# Material for this exercise
+-------+

Lemma public_part_ok gaussian omo j st : (j < np)%nat -> ready st ->
  returns (public_part af ai tables ns std_above gaussian (dcrt k omo EVALUATION ts Sold) (family k z0 ws EVALUATION p0) (family k z0 ws EVALUATION p1)
      (map V (seq 0 np)) (map E0 (seq 0 np)) (map E1 (seq 0 np)) j st)
    (fun '(r, st') => r = (family k z0 ws EVALUATION (public_mask j), family k z0 ws EVALUATION (public_poly j)) /\ ready st').
Proof.
  intros Hj Hst. assert (seq 0 np !! j = Some j) as Ej by (by apply lookup_seq_lt). unfold public_part. change (h_paramsQP tables) with (dparams k z0 ws).
  rewrite (vget_map V _ _ _ Ej), bind_Ok.
  eapply (returns_bind _ _ (fun '(d, st') => d = dcrt k z0 EVALUATION ws (V j) /\ ready st')).
  { destruct gaussian; [apply (DCRTPoly_gaussian_ok af ai k U HU) | apply DCRTPoly_ternary_ok]; try done; intros; apply (Hsmall j); set_solver. }
  intros [u st1] [-> H1]. rewrite (vget_map E0 _ _ _ Ej), bind_Ok.
  eapply returns_bind; [apply (DCRTPoly_gaussian_ok af ai k U HU std_above z0 ws (E0 j)); [done | done | intros; apply (Hsmall j); set_solver | exact H1]|].
  intros [e0 st2] [-> H2]. rewrite (vget_map E1 _ _ _ Ej), bind_Ok.
  eapply returns_bind; [apply (DCRTPoly_gaussian_ok af ai k U HU std_above z0 ws (E1 j)); [done | done | intros; apply (Hsmall j); set_solver | exact H2]|].
  intros [e1 st3] [-> H3]. rewrite !(DCRTPoly_new_dcrt k U HU z0 ws Hqp), !bind_Ok.
  replace (length (d_parms (dparams k z0 ws))) with (length ws) by (cbn; by rewrite length_map).
  set (vs0 := map (tower k EVALUATION (pzero k)) ws). set (GA := fun i => elem k EVALUATION (ws !!! i) (public_mask j (ws !!! i))).
  set (GB := fun i => elem k EVALUATION (ws !!! i) (public_poly j (ws !!! i))).
  set (St := fun (G : nat -> PolyImpl) i => mkDCRT (map G (seq 0 i) ++ drop i vs0) EVALUATION (dparams k z0 ws)).
  change (dcrt k z0 EVALUATION ws (pzero k)) with (St GA 0%nat) at 1. change (dcrt k z0 EVALUATION ws (pzero k)) with (St GB 0%nat) at 1.
  assert (length vs0 = length ws) as HL by (unfold vs0; by rewrite length_map).
  rewrite (for_range_exact (fun i => (St GA i, St GB i)) 0 (length ws)), bind_Ok; [| lia |].
  - unfold St. rewrite drop_ge, !app_nil_r by lia. unfold GA, GB. by rewrite !(family_seq k z0 ws EVALUATION).
  - intros i Hi. apply public_step; [lia | apply (fill_step GA); [lia | done] | apply (fill_step GB); [lia | done]].
Qed.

+-------+

# What is required
Output the records above in their entirety, exactly.

# Answer box
Lemma public_part_ok gaussian omo j st : (j < np)%nat -> ready st ->
  returns (public_part af ai tables ns std_above gaussian (dcrt k omo EVALUATION ts Sold) (family k z0 ws EVALUATION p0) (family k z0 ws EVALUATION p1)
      (map V (seq 0 np)) (map E0 (seq 0 np)) (map E1 (seq 0 np)) j st)
    (fun '(r, st') => r = (family k z0 ws EVALUATION (public_mask j), family k z0 ws EVALUATION (public_poly j)) /\ ready st').
Proof.
  intros Hj Hst. assert (seq 0 np !! j = Some j) as Ej by (by apply lookup_seq_lt). unfold public_part. change (h_paramsQP tables) with (dparams k z0 ws).
  rewrite (vget_map V _ _ _ Ej), bind_Ok.
  eapply (returns_bind _ _ (fun '(d, st') => d = dcrt k z0 EVALUATION ws (V j) /\ ready st')).
  { destruct gaussian; [apply (DCRTPoly_gaussian_ok af ai k U HU) | apply DCRTPoly_ternary_ok]; try done; intros; apply (Hsmall j); set_solver. }
  intros [u st1] [-> H1]. rewrite (vget_map E0 _ _ _ Ej), bind_Ok.
  eapply returns_bind; [apply (DCRTPoly_gaussian_ok af ai k U HU std_above z0 ws (E0 j)); [done | done | intros; apply (Hsmall j); set_solver | exact H1]|].
  intros [e0 st2] [-> H2]. rewrite (vget_map E1 _ _ _ Ej), bind_Ok.
  eapply returns_bind; [apply (DCRTPoly_gaussian_ok af ai k U HU std_above z0 ws (E1 j)); [done | done | intros; apply (Hsmall j); set_solver | exact H2]|].
  intros [e1 st3] [-> H3]. rewrite !(DCRTPoly_new_dcrt k U HU z0 ws Hqp), !bind_Ok.
  replace (length (d_parms (dparams k z0 ws))) with (length ws) by (cbn; by rewrite length_map).
  set (vs0 := map (tower k EVALUATION (pzero k)) ws). set (GA := fun i => elem k EVALUATION (ws !!! i) (public_mask j (ws !!! i))).
  set (GB := fun i => elem k EVALUATION (ws !!! i) (public_poly j (ws !!! i))).
  set (St := fun (G : nat -> PolyImpl) i => mkDCRT (map G (seq 0 i) ++ drop i vs0) EVALUATION (dparams k z0 ws)).
  change (dcrt k z0 EVALUATION ws (pzero k)) with (St GA 0%nat) at 1. change (dcrt k z0 EVALUATION ws (pzero k)) with (St GB 0%nat) at 1.
  assert (length vs0 = length ws) as HL by (unfold vs0; by rewrite length_map).
  rewrite (for_range_exact (fun i => (St GA i, St GB i)) 0 (length ws)), bind_Ok; [| lia |].
  - unfold St. rewrite drop_ge, !app_nil_r by lia. unfold GA, GB. by rewrite !(family_seq k z0 ws EVALUATION).
  - intros i Hi. apply public_step; [lia | apply (fill_step GA); [lia | done] | apply (fill_step GB); [lia | done]].
Qed.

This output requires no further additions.